State and federal mandates are entirely different things constitutionally
Yo_Mama_Been_Loggin
(107,922 posts)bucolic_frolic
(43,128 posts)to combat the Christo-Fascist wing of the court. And this came to me in my sleep, or was at least my first waking thought.
So where we are: can refuse to bake nuptial cakes for LGBTQ. can refuse vaccination based on religious grounds. can be a Hobby Lobby and whatever their preference was that got approved.
How about a lawsuit to prevent the sale of snow shovels and snowblowers on religious grounds? The reason? God invented snow as a means for workers to pause and reflect on the brilliance of nature that He created, so snow is a time to rest and pray. It was meant to be that way.

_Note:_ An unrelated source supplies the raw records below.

(* ===== verification/Fixtures.v ===== *)
(** * Concrete inputs

    A platform, a world, and the events of one task's life, on which the
    witnesses of the theorems are evaluated. *)

From Stdlib Require Import Ascii.
From S2P Require Import Prelude PyText Json Sha256 Events StateMachine Lifecycle History Projection Replay Journal Ledger Verification Controller.

(** A platform without floats: what the fixtures use has none. *)
#[export] Instance demo_platform : PyPlatform :=
  {| float_norm := λ _, Some "0.0"; float_val := λ _, 0%Q; isprintable := λ _, true |}.

Definition demo_verifier : Verifier :=
  mkVerifier (JObj [("kind", JStr "adapter")])
    (λ _ _, Returned_ (RVerdict (JBool true) (JStr "ok") (JBool false))).

Definition letter (n : nat) : string := String (ascii_of_nat (97 + n mod 26)) "".

(** Identifiers numbered by the call, a clock that advances one
    second per call, a lock that is always free. *)
#[export] Instance demo_world : World :=
  {| w_uuid := λ n, "id" +:+ letter (n / 26) +:+ letter n;
     w_utc_now := λ _, "2026-01-01T00:00:00.000000Z";
     w_clock := λ n, inject_Z (Z.of_nat n);
     w_lock := λ _, true;
     w_pid := 7;
     w_build := JObj [("version", JStr "1")];
     w_quick_check := λ _, "ok";
     w_verifier := λ a, if decide (a = "listclean") then Returned_ (Some demo_verifier)
                        else Returned_ None |}.

Definition no_event : Event :=
  mkEvent TASK_CREATED None None None None None [] "" "" None 0 None None None.
Definition the_event (r : result Event) : Event := match r with Ok e => e | Err _ => no_event end.

(** The n-th event of task [t1]. *)
Definition demo_event (t : EventType) (attempt : option Z) (dispatch_id worker_id result_id : option string)
    (payload : list (string * json)) (n : string) : result Event :=
  new_event t (Some "t1") attempt dispatch_id worker_id result_id payload ("evt-" +:+ n)
    "2026-01-01T00:00:00.000000Z" None.

Lemma demo_valid t a d w r p n :
  json_wf (JObj p) → is_ok (demo_event t a d w r p n) = true →
  Valid (the_event (demo_event t a d w r p n)).
Proof.
  intros Hw Ho. destruct (demo_event t a d w r p n) as [e|] eqn:E; [|done].
  unfold demo_event, new_event in E. by apply post_init_valid in E as [? _].
Qed.

Ltac demo_valid :=
  apply demo_valid;
  [apply json_ok_obj; split; [apply (bool_decide_unpack _); vm_compute; exact I|];
   repeat (apply Forall_cons; split); try apply Forall_nil; simpl; try done; repeat constructor
  |vm_compute; reflexivity].

Definition e_created := the_event (demo_event TASK_CREATED None None None None
  [("adapter", JStr "listclean"); ("params", JObj []); ("effect_class", JStr "non_idempotent");
   ("max_attempts", JInt 1); ("lease_ttl_s", JInt 30)] "1").
Definition e_claim1 := the_event (demo_event TASK_CLAIMED (Some 1) (Some "d1") (Some "w1") None
  [("ttl_s", JInt 30)] "2").
Definition e_start1 := the_event (demo_event TASK_STARTED (Some 1) (Some "d1") (Some "w1") None [] "3").
Definition e_expired := the_event (demo_event LEASE_EXPIRED (Some 1) (Some "d1") (Some "w1") None
  [("reason", JStr "ttl")] "4").
Definition e_blocked := the_event (demo_event TASK_BLOCKED None None None None
  [("reason", JStr "outcome unknown")] "5").
Definition e_authorized := the_event (demo_event RETRY_AUTHORIZED (Some 1) None None None
  [("actor", JStr "ann"); ("reason", JStr "checked")] "6").
Definition e_claim2 := the_event (demo_event TASK_CLAIMED (Some 2) (Some "d2") (Some "w1") None
  [("ttl_s", JInt 30)] "7").
Definition e_start2 := the_event (demo_event TASK_STARTED (Some 2) (Some "d2") (Some "w1") None [] "8").
Definition e_ready2 := the_event (demo_event RESULT_READY (Some 2) (Some "d2") (Some "w1") (Some "r2")
  [("outcome", JStr "success"); ("artifacts", JArr [])] "9").
Definition e_accepted2 := the_event (demo_event RESULT_ACCEPTED (Some 2) (Some "d2") None (Some "r2")
  [("reason", JStr "ok")] "10").
Definition e_complete2 := the_event (demo_event TASK_COMPLETE (Some 2) (Some "d2") None (Some "r2") [] "11").
Definition e_late := the_event (demo_event LATE_RESULT_DISCARDED None (Some "d1") None (Some "r1")
  [("reason", JStr "late")] "12").

Lemma v_created : Valid e_created. Proof. demo_valid. Qed.
Lemma v_claim1 : Valid e_claim1. Proof. demo_valid. Qed.
Lemma v_start1 : Valid e_start1. Proof. demo_valid. Qed.
Lemma v_expired : Valid e_expired. Proof. demo_valid. Qed.
Lemma v_blocked : Valid e_blocked. Proof. demo_valid. Qed.
Lemma v_authorized : Valid e_authorized. Proof. demo_valid. Qed.
Lemma v_claim2 : Valid e_claim2. Proof. demo_valid. Qed.
Lemma v_start2 : Valid e_start2. Proof. demo_valid. Qed.
Lemma v_ready2 : Valid e_ready2. Proof. demo_valid. Qed.
Lemma v_accepted2 : Valid e_accepted2. Proof. demo_valid. Qed.
Lemma v_complete2 : Valid e_complete2. Proof. demo_valid. Qed.
Lemma v_late : Valid e_late. Proof. demo_valid. Qed.

#[export] Hint Resolve v_created v_claim1 v_start1 v_expired v_blocked v_authorized v_claim2 v_start2
  v_ready2 v_accepted2 v_complete2 v_late : courier.

(** The history of a task whose first attempt is lost and whose second,
    authorised by a human, completes. *)
Definition h_started : list Event := [e_created; e_claim1; e_start1].
Definition h_blocked : list Event := h_started ++ [e_expired; e_blocked].
Definition h_done : list Event :=
  h_blocked ++ [e_authorized; e_claim2; e_start2; e_ready2; e_accepted2; e_complete2].

Ltac all_valid := repeat (apply Forall_cons; split); try apply Forall_nil; auto with courier.
Lemma v_h_started : Forall Valid h_started. Proof. all_valid. Qed.
Lemma v_h_blocked : Forall Valid h_blocked. Proof. all_valid. Qed.
Lemma v_h_done : Forall Valid h_done. Proof. all_valid. Qed.
#[export] Hint Resolve v_h_started v_h_blocked v_h_done : courier.

(** The state a history leads to. *)
Definition state_after (es : list Event) : TaskState :=
  match run None es with
  | Ok (Some s) => s
  | _ => mkTask "" QUEUED "" JNull "" 0 0 None 0 None None false None None false None JNull None 0
           None None None JNull None None
  end.

(** The same history with sequence numbers. *)
Fixpoint numbered (n : Z) (es : list Event) : list Event :=
  match es with
  | [] => []
  | e :: es => set_seal e (Some (n + 1)) None None :: numbered (n + 1) es
  end.

Lemma numbered_valid n es : Forall Valid es → Forall Valid (numbered n es).
Proof.
  intros Hv. revert n. induction Hv as [|e es Hv _ IH]; intros n; constructor; [by apply valid_set_seal|done].
Qed.

Lemma numbered_contiguous n es : contiguous n (numbered n es).
Proof. revert n. induction es as [|e es IH]; intros n; [done|]. by split. Qed.

(** A fresh journal, and the one after the first append. *)
Definition db0 : Db := (open_db empty_db).2.
Definition j0 : Journal := mkJournal false true db0.
Definition j1 : Journal := (append j0 e_created).2.

Lemma sound_db0 : Sound db0 [] ∅.
Proof.
  destruct (open_db_sound empty_db [] ∅) as (db & Ho & Hs & _); [|by left|done|].
  - split; try done; try constructor.
  - unfold db0. by rewrite Ho.
Qed.

Definition r1 : AppendResult :=
  match (append j0 e_created).1 with Ok r => r | Err _ => mkAppend no_event false None end.

Lemma append_first : append j0 e_created = (Ok r1, j1).
Proof. vm_compute. reflexivity. Qed.

Lemma sound_first db e r j :
  Sound db [] ∅ → Valid e → ev_seq e = None → ev_hash e = None →
  append (mkJournal false true db) e = (Ok r, j) → ∃ m, Sound (j_db j) [ar_event r] m.
Proof.
  intros Hs Hv Hq Hh. rewrite append_unfold by done. simpl.
  rewrite (append_body_new _ [] ∅) by (done || apply Hs).
  destruct (append_new db e) as [[r' db']|x] eqn:E; [|done].
  apply (append_new_Ok _ [] ∅) in E as (s & m & h & Er & _ & _ & Hs' & _); [|done..].
  intros [= <- <-]. exists m. rewrite Er. exact Hs'.
Qed.

Lemma sound_j1 : ∃ m, Sound (j_db j1) [ar_event r1] m.
Proof.
  refine (sound_first db0 e_created r1 j1 sound_db0 v_created _ _ append_first); vm_compute; reflexivity.
Qed.

(** The same creation with another budget. *)
Definition e_created' := the_event (demo_event TASK_CREATED None None None None
  [("adapter", JStr "listclean"); ("params", JObj []); ("effect_class", JStr "non_idempotent");
   ("max_attempts", JInt 2); ("lease_ttl_s", JInt 30)] "13").
Lemma v_created' : Valid e_created'. Proof. demo_valid. Qed.

(** A failure the worker says may be retried. *)
Definition e_failed := the_event (demo_event RESULT_READY (Some 2) (Some "d2") (Some "w1") (Some "r3")
  [("outcome", JStr "failure"); ("artifacts", JArr []); ("retryable", JBool true);
   ("reason", JStr "disk full")] "14").

(** A running controller over the fresh journal, with memory as given. *)
Definition controller (leases : list Lease) (queue : list string) : Ctl :=
  mkCtl NORMAL None None (Some db0) (Some false) leases queue 0 false None true 0.

(** A world whose lock is never free. *)
Definition busy_world : World :=
  {| w_uuid := λ _, "id"; w_utc_now := λ _, "2026-01-01T00:00:00.000000Z"; w_clock := λ _, 0%Q;
     w_lock := λ _, false; w_pid := 7; w_build := JObj []; w_quick_check := λ _, "ok";
     w_verifier := λ _, Returned_ None |}.

Lemma recorded_rows db db' es m : Recorded db es m → db_events db' = db_events db → Recorded db' es m.
Proof. intros [] E. split; try done. by rewrite E. Qed.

Therefore, workers should not be forced to shovel or sell snow removal equipment or go to work during periods of snow if that is their religious belief.
What'cha think?
BumRushDaShow
(128,856 posts)they are using an old SCOTUS ruling - the famous 1905 - "Jacobson v. Massachusetts" case authorizing mandatory vaccination - https://constitutioncenter.org/interactive-constitution/blog/on-this-day-the-supreme-court-rules-on-vaccines-and-public-health
bucolic_frolic
(43,128 posts)Thanks, it is nice to know Court precedent is being repected by 2/3 of the Court, and useful to know that human nature in the form of resistance hasn't changed much either.
BumRushDaShow
(128,856 posts)if this decision was their deferring/respecting the state law in this case too. This current court seems to do that, which somewhat suggests how they have handled and why they have slow-walked blocking the TX anti-abortion law.
NullTuples
(6,017 posts)Many good American Christians already understand this, but: Externally, religious beliefs are really a specialized form of personal opinion. They're not facts as they cannot be proven, they are as much an irrational (ie, not based on proof) belief or opinion as, "Yellow is the best color", "Jefferson Airplane is the best band", and "Trump won the election". And as such, all of them are equal under the law, and equal to not having an opinion. Because they are not actions; they are beliefs. They should never be granted a status which gives the person holding them the ability to infringe on anyone else's freedom or liberty; in short anyone else's actions. And that includes actions like spreading viruses & causing harm to others.
Yet here in America, we have an entire political party now centered around the belief - the personal opinion - that the words, "Congress shall make no law respecting an establishment of religion, or prohibiting the free exercise thereof" mean that religion should always have free rein.
Curiously - and very much only a secondary or tertiary aside - given the wording and their insistence that the Constitution be taken as literal text, those words say nothing about whether the Judicial or Executive may establish or prohibit the same.